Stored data
****************
(* ===== verification/CohSim.v ===== *)
(** * coherence_simulator.cpp: the discrete event simulator

    The events, the event queue, the bus arbiter and the main loop, over any
    protocol that implements [CoherenceProtocol].  The priority queue of the
    source orders events by time stamp and event priority and leaves ties
    unspecified, so one iteration of the loop is a step relation that may take
    any minimal event; [run_loop] is the executable loop, which takes the first.

    A trace file is the list of the (label, value) pairs that the stream
    extractions of [FetchEvent::execute] would read from it. *)

From S2P Require Import Prelude CohDefs.

(** ** Events *)

(** [core_id] is only meaningful for the last two; the sources set it to -1 in
    the others. *)
Inductive Event :=
  | BusReleaseEvent (timestamp : Z)
  | BusArbitrationEvent (timestamp : Z)
  | CoreUnblockEvent (timestamp : Z) (core_id : nat)
  | FetchEvent (timestamp : Z) (core_id : nat).

Definition timestamp (e : Event) : Z :=
  match e with
  | BusReleaseEvent t | BusArbitrationEvent t
  | CoreUnblockEvent t _ | FetchEvent t _ => t
  end.

Definition get_priority (e : Event) : Z :=
  match e with
  | BusReleaseEvent _ => 0
  | BusArbitrationEvent _ => 1
  | CoreUnblockEvent _ _ => 2
  | FetchEvent _ _ => 3
  end.

(** [EventComparator(a, b)]: [a] comes out of the queue after [b]. *)
Definition EventComparator (a b : Event) : bool :=
  if bool_decide (timestamp a ≠ timestamp b) then timestamp b <? timestamp a
  else get_priority b <? get_priority a.

(** ** Bus requests *)

Record BusRequest := mkRequest {
  core_id : nat;
  type : BusTransactionType;
  addr : Z;
  arrival_time : Z
}.

(** The comparison of the arbiter; [read_priority] is the macro READ_PRIORITY. *)
Definition request_before (read_priority : bool) (a b : BusRequest) : bool :=
  let a_is_read := bool_decide (type a = BUS_RD) in
  let b_is_read := bool_decide (type b = BUS_RD) in
  if read_priority && negb (Bool.eqb a_is_read b_is_read) then a_is_read
  else if bool_decide (arrival_time a ≠ arrival_time b)
       then arrival_time a <? arrival_time b
       else (core_id a <? core_id b)%nat.

(** [std::min_element]: the position of the first smallest element. *)
Fixpoint min_element_from (lt : BusRequest → BusRequest → bool) (it smallest : nat)
    (best : BusRequest) (l : list BusRequest) : nat * BusRequest :=
  match l with
  | [] => (smallest, best)
  | r :: l =>
      if lt r best then min_element_from lt (S it) it r l
      else min_element_from lt (S it) smallest best l
  end.

Definition min_element (lt : BusRequest → BusRequest → bool) (l : list BusRequest)
    : option (nat * BusRequest) :=
  match l with
  | [] => None
  | r :: l => Some (min_element_from lt 1 0 r l)
  end.

Definition erase {A} (i : nat) (l : list A) : list A := take i l ++ drop (S i) l.

(** ** The simulator *)

Record Simulator (P : Type) := mkSim {
  events : list Event;
  current_time : Z;
  protocol : P;
  blocked : list bool;
  traces : list (list (Z * Z));
  trace_exhausted : list bool;
  bus_queue : list BusRequest;
  bus_busy : bool;
  stats : Stats;
  num_cores : nat
}.
Arguments mkSim {P} _ _ _ _ _ _ _ _ _ _.
Arguments events {P} _.
Arguments current_time {P} _.
Arguments protocol {P} _.
Arguments blocked {P} _.
Arguments traces {P} _.
Arguments trace_exhausted {P} _.
Arguments bus_queue {P} _.
Arguments bus_busy {P} _.
Arguments stats {P} _.
Arguments num_cores {P} _.

Section Simulator.
Context {P : Type} `{CoherenceProtocol P} (read_priority : bool).

(** [event_queue.schedule]. *)
Definition schedule (e : Event) (s : Simulator P) : Simulator P :=
  mkSim (e :: events s) (current_time s) (protocol s) (blocked s) (traces s)
    (trace_exhausted s) (bus_queue s) (bus_busy s) (stats s) (num_cores s).

Definition set_queue (q : list BusRequest) (s : Simulator P) : Simulator P :=
  mkSim (events s) (current_time s) (protocol s) (blocked s) (traces s)
    (trace_exhausted s) q (bus_busy s) (stats s) (num_cores s).

Definition set_busy (b : bool) (s : Simulator P) : Simulator P :=
  mkSim (events s) (current_time s) (protocol s) (blocked s) (traces s)
    (trace_exhausted s) (bus_queue s) b (stats s) (num_cores s).

Definition set_blocked (bl : list bool) (s : Simulator P) : Simulator P :=
  mkSim (events s) (current_time s) (protocol s) bl (traces s)
    (trace_exhausted s) (bus_queue s) (bus_busy s) (stats s) (num_cores s).

Definition set_traces (t : list (list (Z * Z))) (s : Simulator P) : Simulator P :=
  mkSim (events s) (current_time s) (protocol s) (blocked s) t
    (trace_exhausted s) (bus_queue s) (bus_busy s) (stats s) (num_cores s).

Definition set_exhausted (x : list bool) (s : Simulator P) : Simulator P :=
  mkSim (events s) (current_time s) (protocol s) (blocked s) (traces s)
    x (bus_queue s) (bus_busy s) (stats s) (num_cores s).

Definition set_protocol (p : P) (w : Stats) (s : Simulator P) : Simulator P :=
  mkSim (events s) (current_time s) p (blocked s) (traces s)
    (trace_exhausted s) (bus_queue s) (bus_busy s) w (num_cores s).

(** [BusReleaseEvent::execute]. *)
Definition execute_release (ts : Z) (s : Simulator P) : result (Simulator P) :=
  let s := set_busy false s in
  Ok (match bus_queue s with
      | [] => s
      | _ => schedule (BusArbitrationEvent ts) s
      end).

(** [BusArbitrationEvent::execute]. *)
Definition execute_arbitration (ts : Z) (s : Simulator P) : result (Simulator P) :=
  if bus_busy s then Ok s else
  match min_element (request_before read_priority) (bus_queue s) with
  | None => Ok s
  | Some (it, req) =>
      let s := set_busy true (set_queue (erase it (bus_queue s)) s) in
      '(latency, p, w) ←
        handle_bus_transaction (protocol s) (stats s) (core_id req) (type req) (addr req);
      let s := schedule (BusReleaseEvent (u64 (ts + latency))) (set_protocol p w s) in
      Ok (if bool_decide (type req ≠ WRITEBACK)
          then schedule (CoreUnblockEvent (u64 (ts + latency)) (core_id req)) s else s)
  end.

(** [CoreUnblockEvent::execute]. *)
Definition execute_unblock (ts : Z) (core : nat) (s : Simulator P)
    : result (Simulator P) :=
  bl ← vset (blocked s) core false;
  Ok (schedule (FetchEvent ts core) (set_blocked bl s)).

(** A memory access: the part of [FetchEvent::execute] for labels other than 2. *)
Definition execute_access (ts : Z) (core : nat) (label val : Z) (s : Simulator P)
    : result (Simulator P) :=
  let is_write := bool_decide (label = 1) in
  w ← on_core core (if is_write then inc_store_count else inc_load_count) (stats s);
  '(resp, p, w) ← handle_processor_request (protocol s) w core val is_write;
  let s := set_protocol p w s in
  if is_hit resp && bool_decide (bus_action resp = NONE) then
    w ← on_core core inc_cache_hits (stats s);
    Ok (schedule (FetchEvent (u64 (ts + 1)) core) (set_protocol (protocol s) w s))
  else
    w ← on_core core inc_cache_misses (stats s);
    bl ← vset (blocked s) core true;
    let s := set_blocked bl (set_protocol (protocol s) w s) in
    let s := set_queue (bus_queue s ++ [mkRequest core (bus_action resp) val ts]) s in
    Ok (if bus_busy s then s else schedule (BusArbitrationEvent ts) s).

(** [FetchEvent::execute]. *)
Definition execute_fetch (ts : Z) (core : nat) (s : Simulator P)
    : result (Simulator P) :=
  b ← vget (blocked s) core;
  if (b : bool) then Ok s else
  trace ← vget (traces s) core;
  match trace with
  | [] =>
      x ← vset (trace_exhausted s) core true;
      Ok (set_exhausted x s)
  | (label, val) :: rest =>
      tr ← vset (traces s) core rest;
      let s := set_traces tr s in
      if bool_decide (label = 2) then
        w ← on_core core (add_compute_cycles val) (stats s);
        Ok (schedule (FetchEvent (u64 (ts + val)) core) (set_protocol (protocol s) w s))
      else execute_access ts core label val s
  end.

(** [event->execute(sim)]. *)
Definition execute (e : Event) (s : Simulator P) : result (Simulator P) :=
  match e with
  | BusReleaseEvent ts => execute_release ts s
  | BusArbitrationEvent ts => execute_arbitration ts s
  | CoreUnblockEvent ts core => execute_unblock ts core s
  | FetchEvent ts core => execute_fetch ts core s
  end.

(** [process_next] once the event [e] is taken, [rest] being left. *)
Definition dispatch (e : Event) (rest : list Event) (s : Simulator P)
    : result (Simulator P) :=
  execute e (mkSim rest (timestamp e) (protocol s) (blocked s) (traces s)
               (trace_exhausted s) (bus_queue s) (bus_busy s) (stats s) (num_cores s)).

(** The condition under which the loop of [run] breaks. *)
Definition finished (s : Simulator P) : bool :=
  forallb (λ b, b) (trace_exhausted s) && forallb negb (blocked s) &&
  negb (bus_busy s) && bool_decide (bus_queue s = []).

(** An event the priority queue may deliver. *)
Definition minimal (e : Event) (rest : list Event) : Prop :=
  Forall (λ e', EventComparator e e' = false) rest.

(** One iteration of the loop of [run]: it goes on from a state in which the
    condition did not hold.  Before the first iteration the source does not
    test it, and it is false as soon as there is a core. *)
Inductive step (s s' : Simulator P) : Prop :=
  | step_event e rest :
      finished s = false →
      events s ≡ₚ e :: rest → minimal e rest → dispatch e rest s = Ok s' → step s s'.

(** The first minimal event of the list, and the others. *)
Fixpoint pop (l : list Event) : option (Event * list Event) :=
  match l with
  | [] => None
  | e :: l =>
      match pop l with
      | None => Some (e, [])
      | Some (e', l') =>
          if EventComparator e e' then Some (e', e :: l') else Some (e, e' :: l')
      end
  end.

Fixpoint run_loop (fuel : nat) (s : Simulator P) : result (Simulator P) :=
  match fuel with
  | O => Fault OutOfFuel
  | S fuel =>
      match pop (events s) with
      | None => Ok s
      | Some (e, rest) =>
          s' ← dispatch e rest s;
          if finished s' then Ok s' else run_loop fuel s'
      end
  end.

(** The constructor and the fetches [run] schedules before its loop. *)
Definition initial (n : nat) (p : P) (tr : list (list (Z * Z))) : Simulator P :=
  mkSim (FetchEvent 0 <$> reverse (seq 0 n)) 0 p (replicate n false) tr
    (replicate n false) [] false
    (mkStats GlobalStatistics_init (replicate n Statistics_init)) n.

Definition run (fuel : nat) (n : nat) (p : P) (tr : list (list (Z * Z)))
    : result (Simulator P) :=
  run_loop fuel (initial n p tr).

End Simulator.
Lemma access_Acc s s' t c rest label val tl :
  Inv n items (pushed s (FetchEvent t c :: rest)) → minimal (FetchEvent t c) rest →
  items < 2 ^ 32 → current_time s ≤ t → label ≠ 2 →
  traces s !! c = Some ((label, val) :: tl) →
  Acc (pushed s (FetchEvent t c :: rest)) →
  execute_access t c label val (set_traces (<[c := tl]> (traces s)) (popped s t rest))
  = Ok s' → Acc s'.
Proof.
  intros Hinv Hm Hit Ht Hlabel Htr HA H.
  pose proof (fetch_core n items Hit s t c rest Hinv Hm) as Hc.
  destruct (fetch_unique n items Hit s t c rest Hinv Hm) as (Huniq & _).
  pose proof (item_range n items (pushed s (FetchEvent t c :: rest)) c _ _ Hinv Htr) as Hv.
  unfold execute_access in H. apply bind_Ok in H as (w1 & H1 & H). simpl in H, H1.
  apply bind_Ok in H as ([[r p'] w2] & H2 & H). simpl in Hv.
  assert (stats_frame w1 w2) as Hfr.
  { destruct (hpr_law n (protocol s) w1 c val (bool_decide (label = 1)))
      as (r' & p'' & w'' & H2' & _ & Hfr & _); [apply Hinv| |done..|congruence].
    unfold on_core in H1. inv_ok. rewrite length_insert. apply Hinv. }
  assert (∃ f w3, on_core c f w2 = Ok w3 ∧ (f = inc_cache_hits ∨ f = inc_cache_misses) ∧
    stats s' = w3 ∧ current_time s' = t ∧ rest ⊆ events s' ∧
    traces s' = <[c := tl]> (traces s)) as (f & w3 & H3 & Hf & Hw & Hct & Hsub & Htr').
  { split_if; apply bind_Ok in H as (w3 & H3 & H);
      [|apply bind_Ok in H as (bl & _ & H); destruct (bus_busy s); simpl in H];
      eexists _, w3; (split; [exact H3|]); simplify_eq/=; (split; [auto|]);
      (split_and!; [done|done|set_solver|done]). }
  destruct (access_counters c label val f _ _ _ _ Hlabel H1 Hfr H3 Hf) as [Hother Hcore].
  subst w3. eapply Acc_fetch; try done; try apply Hinv; [exact Hv|].
  intros v Hvt. left. simpl. rewrite bool_decide_false by done. lia.
Qed.

Lemma dispatch_Acc s s' e rest :
  Inv n items s → items < 2 ^ 32 → events s ≡ₚ e :: rest → minimal e rest →
  dispatch rp e rest s = Ok s' → Acc s → Acc s'.
Proof.
  intros Hinv Hit Hev Hm H HA. apply (Inv_events _ _ _ _ Hev) in Hinv.
  assert (Acc (pushed s (e :: rest))) as HA'.
  { intros i Hi. destruct (HA i Hi) as (read & left & st & H1 & H2 & H3 & H4 & H5 & H6).
    exists read, left, st. split_and!; try done; try apply H5. unfold clocked in *.
    simpl. by setoid_rewrite <- Hev. }
  assert (current_time s ≤ timestamp e) as Ht.
  { pose proof (inv_time _ _ _ Hinv) as Htm. simpl in Htm.
    by apply Forall_cons in Htm as [[? _] _]. }
  unfold dispatch in H. destruct e as [t|t|t c|t c]; simpl in H.
  - unfold execute_release in H. simplify_eq/=.
    destruct (bus_queue s); eapply Acc_frame; try done. simpl. set_solver.
  - by eapply arbitration_Acc.
  - unfold execute_unblock in H. inv_ok. eapply Acc_frame; try done. simpl. set_solver.
  - pose proof (fetch_core n items Hit s t c rest Hinv Hm) as Hc.
    destruct (fetch_unique n items Hit s t c rest Hinv Hm) as (Huniq & _).
    unfold execute_fetch in H. apply bind_Ok in H as ([] & _ & H).
    { simplify_eq. by eapply Acc_frame. }
    apply bind_Ok in H as ([|[label val] tl] & Htr%vget_Ok & H); simpl in Htr.
    { inv_ok. by eapply Acc_frame. }
    apply bind_Ok in H as (tr' & [_ ->]%vset_Ok & H); simpl in H.
    destruct (bool_decide (label = 2)) eqn:Hl.
    + apply bool_decide_eq_true in Hl as ->.
      pose proof (item_range n items (pushed s (FetchEvent t c :: rest)) c _ _ Hinv Htr) as Hv.
      simpl in Hv. apply bind_Ok in H as (w' & Hw & H). simplify_eq/=.
      destruct (fetch_time n items s t c rest Hinv Hm) as (Ht0 & Ht2 & _).
      pose proof (on_core_lookup _ _ _ _ Hw) as Hwl.
      eapply Acc_fetch; try done; try apply Hinv; [exact Hv|simpl; set_solver|..].
      * intros i st Hi Hst. simpl. rewrite Hwl, decide_False by done. eauto.
      * intros st Hst. simpl. rewrite Hwl, decide_True, Hst by done. eexists. split; [done|].
        intros read (Hc1 & Hld & Hst1 & Hhm). unfold accounted.
        rewrite computes_snoc, loads_snoc, stores_snoc. simpl. rewrite !Z.add_0_r.
        by rewrite Hc1, u64_add_l.
      * intros v Hvt. right. eexists. split; [by left|]. simpl. split; [done|].
        pose proof (work_nonneg (pushed s rest)). rewrite u64_small; lia.
    + apply bool_decide_eq_false in Hl. by eapply access_Acc.
Qed.
(** One MOESI transaction: as in MESI, but a MODIFIED copy that is read
    becomes OWNED, the data comes from a cache only when one owns the line, and
    OWNED victims are written back too. *)
Theorem moesi_transaction g n p w req type addr :
  MOESI.ok g n p → length (c_stats w) = n → (req < n)%nat → 0 ≤ addr →
  type ≠ NONE → type ≠ WRITEBACK →
  let k := locate_g g addr in
  (type = BUS_UPGR → is_Some (pst p req k)) →
  let others := snooped MOESI.INVALID req p k (seq 0 n) in
  ∃ lat p' w' lost,
    MOESI.handle_bus_transaction p w req type addr = Ok (lat, p', w') ∧
    served MOESI.INVALID (MOESI.snoop_to type) req k
      (MOESI.fill_state type (bool_decide (others ≠ []))) lost p p' ∧
    lat = (if bool_decide (type = BUS_UPGR) then 0
           else (if existsb MOESI.supplies others then 1 + 2 * Z.quot (block_size p) 4 else 101)
                + (if MOESI.dirty lost then 100 else 0)) ∧
    bus_writebacks (g_stats w')
    = (if MOESI.dirty lost then i32 (bus_writebacks (g_stats w) + 1)
       else bus_writebacks (g_stats w)).
Proof.
  intros Hok Hw Hr Ha Hn Hb k Hup others.
  destruct (MOESI.moesi_hbt_spec g n p w req type addr Hok Hw Hr Ha Hn Hb Hup)
    as (lat & p' & w' & lost & H & _ & _ & Hrest).
  exists lat, p', w', lost. by split.
Qed.

(** One MESIF transaction: a reader of a shared line takes over the FORWARD
    role from the previous responder, and the data comes from a cache only when
    one is the line's responder. *)
Theorem mesif_transaction g n p w req type addr :
  MESIF.ok g n p → length (c_stats w) = n → (req < n)%nat → 0 ≤ addr →
  type ≠ NONE → type ≠ WRITEBACK →
  let k := locate_g g addr in
  (type = BUS_UPGR → is_Some (pst p req k)) →
  let others := snooped MESIF.INVALID req p k (seq 0 n) in
  ∃ lat p' w' lost,
    MESIF.handle_bus_transaction p w req type addr = Ok (lat, p', w') ∧
    served MESIF.INVALID (MESIF.snoop_to type) req k
      (MESIF.fill_state type (bool_decide (others ≠ []))) lost p p' ∧
    lat = (if bool_decide (type = BUS_UPGR) then 0
           else (if existsb MESIF.supplies others then 1 + 2 * Z.quot (block_size p) 4 else 101)
                + (if MESIF.dirty lost then 100 else 0)) ∧
    bus_writebacks (g_stats w')
    = (if MESIF.dirty lost then i32 (bus_writebacks (g_stats w) + 1)
       else bus_writebacks (g_stats w)).
Proof.
  intros Hok Hw Hr Ha Hn Hb k Hup others.
  destruct (MESIF.mesif_hbt_spec g n p w req type addr Hok Hw Hr Ha Hn Hb Hup)
    as (lat & p' & w' & lost & H & _ & _ & Hrest).
  exists lat, p', w', lost. by split.
Qed.

(** One Dragon transaction: an update keeps every copy and makes the
    writer the owner; a fill ends clean, shared or exclusive. *)
Theorem dragon_transaction g n p w req type addr :
  Dragon.ok g n p → length (c_stats w) = n → (req < n)%nat → 0 ≤ addr →
  type = BUS_RD ∨ type = BUS_UPGR →
  let k := locate_g g addr in
  (type = BUS_UPGR → is_Some (pst p req k)) →
  let shared := bool_decide (snooped Dragon.INVALID req p k (seq 0 n) ≠ []) in
  ∃ lat p' w' lost,
    Dragon.handle_bus_transaction p w req type addr = Ok (lat, p', w') ∧
    served Dragon.INVALID (Dragon.snoop_to type) req k (Dragon.fill_state type shared)
      lost p p' ∧
    lat = (if bool_decide (type = BUS_UPGR) then 2
           else (if shared then 1 + 2 * Z.quot (block_size p) 4 else 101)
                + (if Dragon.dirty lost then 100 else 0)) ∧
    bus_writebacks (g_stats w')
    = (if Dragon.dirty lost then i32 (bus_writebacks (g_stats w) + 1)
       else bus_writebacks (g_stats w)).
Proof.
  intros Hok Hw Hr Ha Htype k Hup shared.
  destruct (Dragon.dragon_hbt_spec g n p w req type addr Hok Hw Hr Ha Htype Hup)
    as (lat & p' & w' & lost & H & _ & _ & Hrest).
  exists lat, p', w', lost. by split.
Qed.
****************
§ **TRY IT**
Using the data above, repeat exactly the lines that begin at the line with "(** [BusArbitrationEvent::execute]. *)" and end at the line with "handle_bus_transaction (protocol s)", both ends included.

§ **RESPONSE AREA**
(** [BusArbitrationEvent::execute]. *)
Definition execute_arbitration (ts : Z) (s : Simulator P) : result (Simulator P) :=
  if bus_busy s then Ok s else
  match min_element (request_before read_priority) (bus_queue s) with
  | None => Ok s
  | Some (it, req) =>
      let s := set_busy true (set_queue (erase it (bus_queue s)) s) in
      '(latency, p, w) ←
        handle_bus_transaction (protocol s) (stats s) (core_id req) (type req) (addr req);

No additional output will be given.